Print every line of the data exactly as shown.

== Source data

(** One registration per local of the manifest. *)
Fixpoint frame_registrations (c : Anka64Core) (s : FrameState) (base offset : Z) (l : list LocalStorage) :
    result PointerMachineError (list Registration) :=
  match l with
  | [] => Ok []
  | local :: l =>
      address ← ok_or (checked_add base (ls_offset local)) (PFrame FGeometry);
      m ← checked_pointer_mapping c address (ls_length local);
      if negb (m.1 =? fs_stack_object s)
         || negb (bool_decide (checked_add offset (ls_offset local) = Some m.2))
         || (ls_pointer_slot local && negb (m.2 mod 16 =? 0))
      then Err (PFrame FGeometry)
      else
        rest ← frame_registrations c s base offset l;
        Ok (mkRegistration (set_req_length (ls_length local) (make_request c m.1 m.2 WByte Read))
              address (ls_writable local) :: rest)
  end.

Section frames.
Context `{Host}.

(** Everything [enter_pointer_frame] checks before the fabric is asked. *)
Definition frame_plan (c : Anka64Core) (f : Fabric) (index : Z) :
    fallible PointerMachineError (FrameState * Z * MemoryRequest * list Registration) :=
  s ←! frame_current c f;
  frame ←? ok_or (vec_lookup (vp_frames (fs_program s)) index) (PFrame FManifest);
  entered ← (if bool_decide (fs_pending_entry s = Some (core_pc c))
             then e ← add_u64 (fs_code_base s) (fm_entry frame); Done (core_pc c =? e)
             else Done false);
  if negb entered
     || existsb (λ a, (af_call_depth a =? length (core_return_stack c))%nat) (fs_active s)
  then err (PFrame FControl)
  else
    let geometry := PFrame FGeometry in
    stack_len ←? ok_or (n ← checked_sub (fs_stack_high s) (fs_stack_low s);
                        if 0 <? n then Some n else None) geometry;
    _ ←? stack_geometry_ok c f s frame stack_len;
    base ←? ok_or (n ← checked_sub (fs_cursor s) (fm_size frame);
                   if fs_stack_low s <=? n then Some n else None) (PFrame FCapacity);
    offset ←? ok_or (checked_add (fs_stack_offset s) (base - fs_stack_low s)) geometry;
    m ←? checked_pointer_mapping c base (fm_size frame);
    if negb (bool_decide (m = (fs_stack_object s, offset))) then err geometry
    else
      let whole := set_req_length (fm_size frame)
                     (make_request c (fs_stack_object s) offset WByte Read) in
      _ ←? ok_or (reserve_exact (zlen (fm_locals frame))) (PFrame FCapacity);
      regs ←? frame_registrations c s base offset (fm_locals frame);
      if negb (try_reserve (zlen (fs_active s)) 1) then err (PFrame FCapacity)
      else ok (s, base, whole, regs).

====

▸ Output
(** One registration per local of the manifest. *)
Fixpoint frame_registrations (c : Anka64Core) (s : FrameState) (base offset : Z) (l : list LocalStorage) :
    result PointerMachineError (list Registration) :=
  match l with
  | [] => Ok []
  | local :: l =>
      address ← ok_or (checked_add base (ls_offset local)) (PFrame FGeometry);
      m ← checked_pointer_mapping c address (ls_length local);
      if negb (m.1 =? fs_stack_object s)
         || negb (bool_decide (checked_add offset (ls_offset local) = Some m.2))
         || (ls_pointer_slot local && negb (m.2 mod 16 =? 0))
      then Err (PFrame FGeometry)
      else
        rest ← frame_registrations c s base offset l;
        Ok (mkRegistration (set_req_length (ls_length local) (make_request c m.1 m.2 WByte Read))
              address (ls_writable local) :: rest)
  end.

Section frames.
Context `{Host}.

(** Everything [enter_pointer_frame] checks before the fabric is asked. *)
Definition frame_plan (c : Anka64Core) (f : Fabric) (index : Z) :
    fallible PointerMachineError (FrameState * Z * MemoryRequest * list Registration) :=
  s ←! frame_current c f;
  frame ←? ok_or (vec_lookup (vp_frames (fs_program s)) index) (PFrame FManifest);
  entered ← (if bool_decide (fs_pending_entry s = Some (core_pc c))
             then e ← add_u64 (fs_code_base s) (fm_entry frame); Done (core_pc c =? e)
             else Done false);
  if negb entered
     || existsb (λ a, (af_call_depth a =? length (core_return_stack c))%nat) (fs_active s)
  then err (PFrame FControl)
  else
    let geometry := PFrame FGeometry in
    stack_len ←? ok_or (n ← checked_sub (fs_stack_high s) (fs_stack_low s);
                        if 0 <? n then Some n else None) geometry;
    _ ←? stack_geometry_ok c f s frame stack_len;
    base ←? ok_or (n ← checked_sub (fs_cursor s) (fm_size frame);
                   if fs_stack_low s <=? n then Some n else None) (PFrame FCapacity);
    offset ←? ok_or (checked_add (fs_stack_offset s) (base - fs_stack_low s)) geometry;
    m ←? checked_pointer_mapping c base (fm_size frame);
    if negb (bool_decide (m = (fs_stack_object s, offset))) then err geometry
    else
      let whole := set_req_length (fm_size frame)
                     (make_request c (fs_stack_object s) offset WByte Read) in
      _ ←? ok_or (reserve_exact (zlen (fm_locals frame))) (PFrame FCapacity);
      regs ←? frame_registrations c s base offset (fm_locals frame);
      if negb (try_reserve (zlen (fs_active s)) 1) then err (PFrame FCapacity)
      else ok (s, base, whole, regs).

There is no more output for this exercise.